Definition perform_swap_and_update_reservation (reservation : LeavesReservation) ta
    : proc W (TreeResult LeavesReservation) :=
  swap_result ← swap_leaves_internal (reservation_leaves reservation) ta;
  match swap_result with
  | Err e => _ ← cancel_reservation reservation; mret (Err e)
  | Ok outcome =>
      let new_leaf_nodes := leaf <$> pedigrees outcome in
      target_leaves ←? mret (select_leaves_by_target_amounts new_leaf_nodes ta);
      let reserved_leaves := amount_leaves target_leaves ++ default [] (fee_leaves target_leaves) in
      let reserved_ids : gset TreeNodeId := list_to_set (id <$> reserved_leaves) in
      let reserved_pedigrees := filter (λ p, id (leaf p) ∈ reserved_ids) (pedigrees outcome) in
      let change_pedigrees := filter (λ p, id (leaf p) ∉ reserved_ids) (pedigrees outcome) in
      let reserved_nodes := leaf <$> reserved_pedigrees in
      let change_nodes := leaf <$> change_pedigrees in
      let renewed := reserved_pedigrees ++ change_pedigrees in
      update_result ←
        call (store_update_reservation (reservation_id reservation) reserved_nodes change_nodes);
      match update_result with
      | Ok final_reservation =>
          _ ← store_renewed_chains renewed (renewal_landed outcome);
          _ ← notify_leaves_added change_nodes;
          mret (Ok final_reservation)
      | Err e =>
          finalized ← call (store_finalize_reservation (reservation_id reservation)
            (Some (reserved_nodes ++ change_nodes)));
          _ ← match finalized with
              | Err _ => mret ()
              | Ok _ => store_renewed_chains renewed (renewal_landed outcome)
              end;
          mret (Err e)
      end
  end.

(** [fuel] rounds of the [loop]; [None] when it is still waiting after them. *)
Fixpoint select_leaves (fuel : nat) ta (purpose : ReservationPurpose.t)
    (options : SelectLeavesOptions) : proc W (option (TreeResult LeavesReservation)) :=
  match fuel with
  | O => mret None
  | S fuel =>
      let max_wait := max_wait_for_pending options in
      reserve_result ← call (store_try_reserve_leaves ta false purpose);
      match reserve_result with
      | Err e => mret (Some (Err e))
      | Ok InsufficientFunds => mret (Some (Err TreeServiceError.InsufficientFunds))
      | Ok (WaitForPending _ _ _) =>
          if max_wait =? 0 then mret (Some (Err TreeServiceError.InsufficientFunds))
          else
            waited ← wait_for_pending_balance max_wait;
            match waited with
            | Err e => mret (Some (Err e))
            | Ok _ => select_leaves fuel ta purpose options
            end
      | Ok (Success r) =>
          r ← (reservation ←? renew_reservation_timelocks r;
               if reservation_matches_target reservation ta then mret (Ok reservation)
               else perform_swap_and_update_reservation reservation ta);
          mret (Some r)
      end
  end.

Definition reserve_leaves_by_ids (leaf_ids : list TreeNodeId) (purpose : ReservationPurpose.t)
    : proc W (TreeResult LeavesReservation) :=
  call (store_try_reserve_leaves_by_ids leaf_ids purpose).

Definition select_leaves_for_package ta : proc W (TreeResult LeafSelection) :=
  selection ←? call (store_try_select_leaves ta);
  match selection with
  | Exact l => l ←? renew_leaves_timelocks l; mret (Ok (Exact l))
  | SwapNeeded l => l ←? renew_leaves_timelocks l; mret (Ok (SwapNeeded l))
  end.

(** ** Refreshing and restoring *)

(** The ids of the leaves this wallet can prove it owns. *)
Fixpoint owned_ids (l : list (TreeNode * PublicKey)) : TreeResult (gset TreeNodeId) :=
  match l with
  | [] => Ok ∅
  | (leaf, our_node_pubkey) :: l =>
      combined ← ok_or (combine our_node_pubkey (ks_public_key (signing_keyshare leaf)))
        (TreeServiceError.Generic "Failed to combine public keys");
      owned ← owned_ids l;
      Ok (if bool_decide (combined = verifying_public_key leaf) then {[id leaf]} ∪ owned else owned)
  end.

Definition retain_owned (l : list TreeNode) : proc W (TreeResult (gset TreeNodeId)) :=
  our_pubkeys ←? try_all (λ leaf, call (get_public_key_for_leaf (id leaf))) l;
  mret (owned_ids (zip l our_pubkeys)).

(** What another node of the same response calls its parent is no leaf. *)
Definition leaves_by_shape (nodes : list TreeNode) : list TreeNode :=
  let parent_ids : gset TreeNodeId := list_to_set (omap parent_node_id nodes) in
  filter (λ n, id n ∉ parent_ids) nodes.

(** A leaf reported twice: the first report counts. *)
Definition first_by_id (nodes : list TreeNode) : gmap TreeNodeId TreeNode :=
  foldl (λ m n, match m !! id n with Some _ => m | None => <[id n := n]> m end) ∅ nodes.

Definition same_report (operator_leaf leaf : TreeNode) : bool :=
  bool_decide (status operator_leaf = status leaf)
  && bool_decide (ks_public_key (signing_keyshare operator_leaf) =
                  ks_public_key (signing_keyshare leaf))
  && bool_decide (node_tx operator_leaf = node_tx leaf)
  && bool_decide (refund_tx operator_leaf = refund_tx leaf).

(** One round of the loop over the operators. *)
Definition compare_operator (coordinator_leaves : list TreeNode)
    (missing : gmap TreeNodeId TreeNode) (operator_leaves : list TreeNode)
    : gmap TreeNodeId TreeNode :=
  let operator_leaves_by_id := first_by_id operator_leaves in
  foldl (λ missing leaf,
    match operator_leaves_by_id !! id leaf with
    | Some operator_leaf =>
        if same_report operator_leaf leaf then missing else <[id leaf := leaf]> missing
    | None => <[id leaf := leaf]> missing
    end) missing coordinator_leaves.

Definition missing_operator_leaves_map (coordinator_leaves : list TreeNode)
    (operator_leaves_vec : list (list TreeNode)) : gmap TreeNodeId TreeNode :=
  foldl (compare_operator coordinator_leaves) ∅ operator_leaves_vec.

Definition unverified (already_verified : gmap TreeNodeId VerifiedLeafKeys)
    (reported : list TreeNode) : list TreeNode :=
  filter (λ leaf,
    match already_verified !! id leaf with
    | Some keys =>
        bool_decide (vk_verifying_public_key keys = verifying_public_key leaf) &&
        bool_decide (vk_signing_keyshare_public_key keys = ks_public_key (signing_keyshare leaf))
    | None => false
    end = false) reported.

Definition ignored_leaves_map (unverified_leaves : list TreeNode) (owned : gset TreeNodeId)
    : gmap TreeNodeId TreeNode :=
  insert_all id (λ leaf, leaf) (filter (λ leaf, id leaf ∉ owned) unverified_leaves) ∅.

Definition reported_new (coordinator_leaves : list TreeNode)
    (missing ignored : gmap TreeNodeId TreeNode) : list TreeNode :=
  filter (λ leaf, missing !! id leaf = None ∧ ignored !! id leaf = None) coordinator_leaves.

Definition reported_missing `{!HashIter string} (missing ignored : gmap TreeNodeId TreeNode)
    : list TreeNode :=
  filter (λ leaf, ignored !! id leaf = None) (hm_values missing).

Definition refresh_leaves `{!HashIter string} : proc W (TreeResult unit) :=
  refresh_started_at ←? call store_now;
  coordinator_leaves_res ← query_nodes coordinator false None held_leaf_statuses;
  operator_results ←
    join_all (λ client, query_nodes client false None held_leaf_statuses) non_coordinator_operators;
  coordinator_nodes ←? mret coordinator_leaves_res;
  let coordinator_leaves := leaves_by_shape coordinator_nodes in
  operator_leaves_vec ←? mret (mapR (λ r, r) operator_results);
  let missing := missing_operator_leaves_map coordinator_leaves operator_leaves_vec in
  already_verified ←?
    (if is_remote then call store_get_verified_leaf_keys else mret (Ok ∅));
  let unverified_leaves := unverified already_verified coordinator_leaves in
  owned ←? retain_owned unverified_leaves;
  let ignored := ignored_leaves_map unverified_leaves owned in
  let new_leaves := reported_new coordinator_leaves missing ignored in
  let missing_operator_leaves := reported_missing missing ignored in
  let '(renewable, exiting) := partition_renewable new_leaves in
  outcome ←? check_renew_nodes (bare_pedigrees renewable);
  let renewed_leaves := (leaf <$> pedigrees outcome) ++ exiting in
  _ ←? call (store_set_leaves renewed_leaves missing_operator_leaves refresh_started_at);
  _ ← store_renewed_chains (pedigrees outcome) (renewal_landed outcome);
  _ ← notify_leaves_added renewed_leaves;
  mret (Ok ()).

Definition restore_leaves (l : list LeafPedigree) : proc W (TreeResult unit) :=
  owned ←? retain_owned (leaf <$> l);
  let l := filter (λ p, id (leaf p) ∈ owned) l in
  _ ←? call (store_add_leaves (leaf <$> l));
  restore_exit_chains (complete_chains l).

Definition fetch_pedigrees_from_operators (leaf_ids : list TreeNodeId)
    : proc W (list LeafPedigree) :=
  match leaf_ids with
  | [] => mret []
  | _ =>
      fetched ← fetch_nodes leaf_ids true;
      mret (match fetched with
            | Ok nodes => assemble_exit_chains (index_by_id nodes) leaf_ids
            | Err _ => []
            end)
  end.
End service.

Required work
Your answer should hold only the lines from the one with "outcome) (renewal_landed outcome);" through the end of the listing above, both ends included, written out exactly.

Exercise solution
  _ ← store_renewed_chains (pedigrees outcome) (renewal_landed outcome);
  _ ← notify_leaves_added renewed_leaves;
  mret (Ok ()).

Definition restore_leaves (l : list LeafPedigree) : proc W (TreeResult unit) :=
  owned ←? retain_owned (leaf <$> l);
  let l := filter (λ p, id (leaf p) ∈ owned) l in
  _ ←? call (store_add_leaves (leaf <$> l));
  restore_exit_chains (complete_chains l).

Definition fetch_pedigrees_from_operators (leaf_ids : list TreeNodeId)
    : proc W (list LeafPedigree) :=
  match leaf_ids with
  | [] => mret []
  | _ =>
      fetched ← fetch_nodes leaf_ids true;
      mret (match fetched with
            | Ok nodes => assemble_exit_chains (index_by_id nodes) leaf_ids
            | Err _ => []
            end)
  end.
End service.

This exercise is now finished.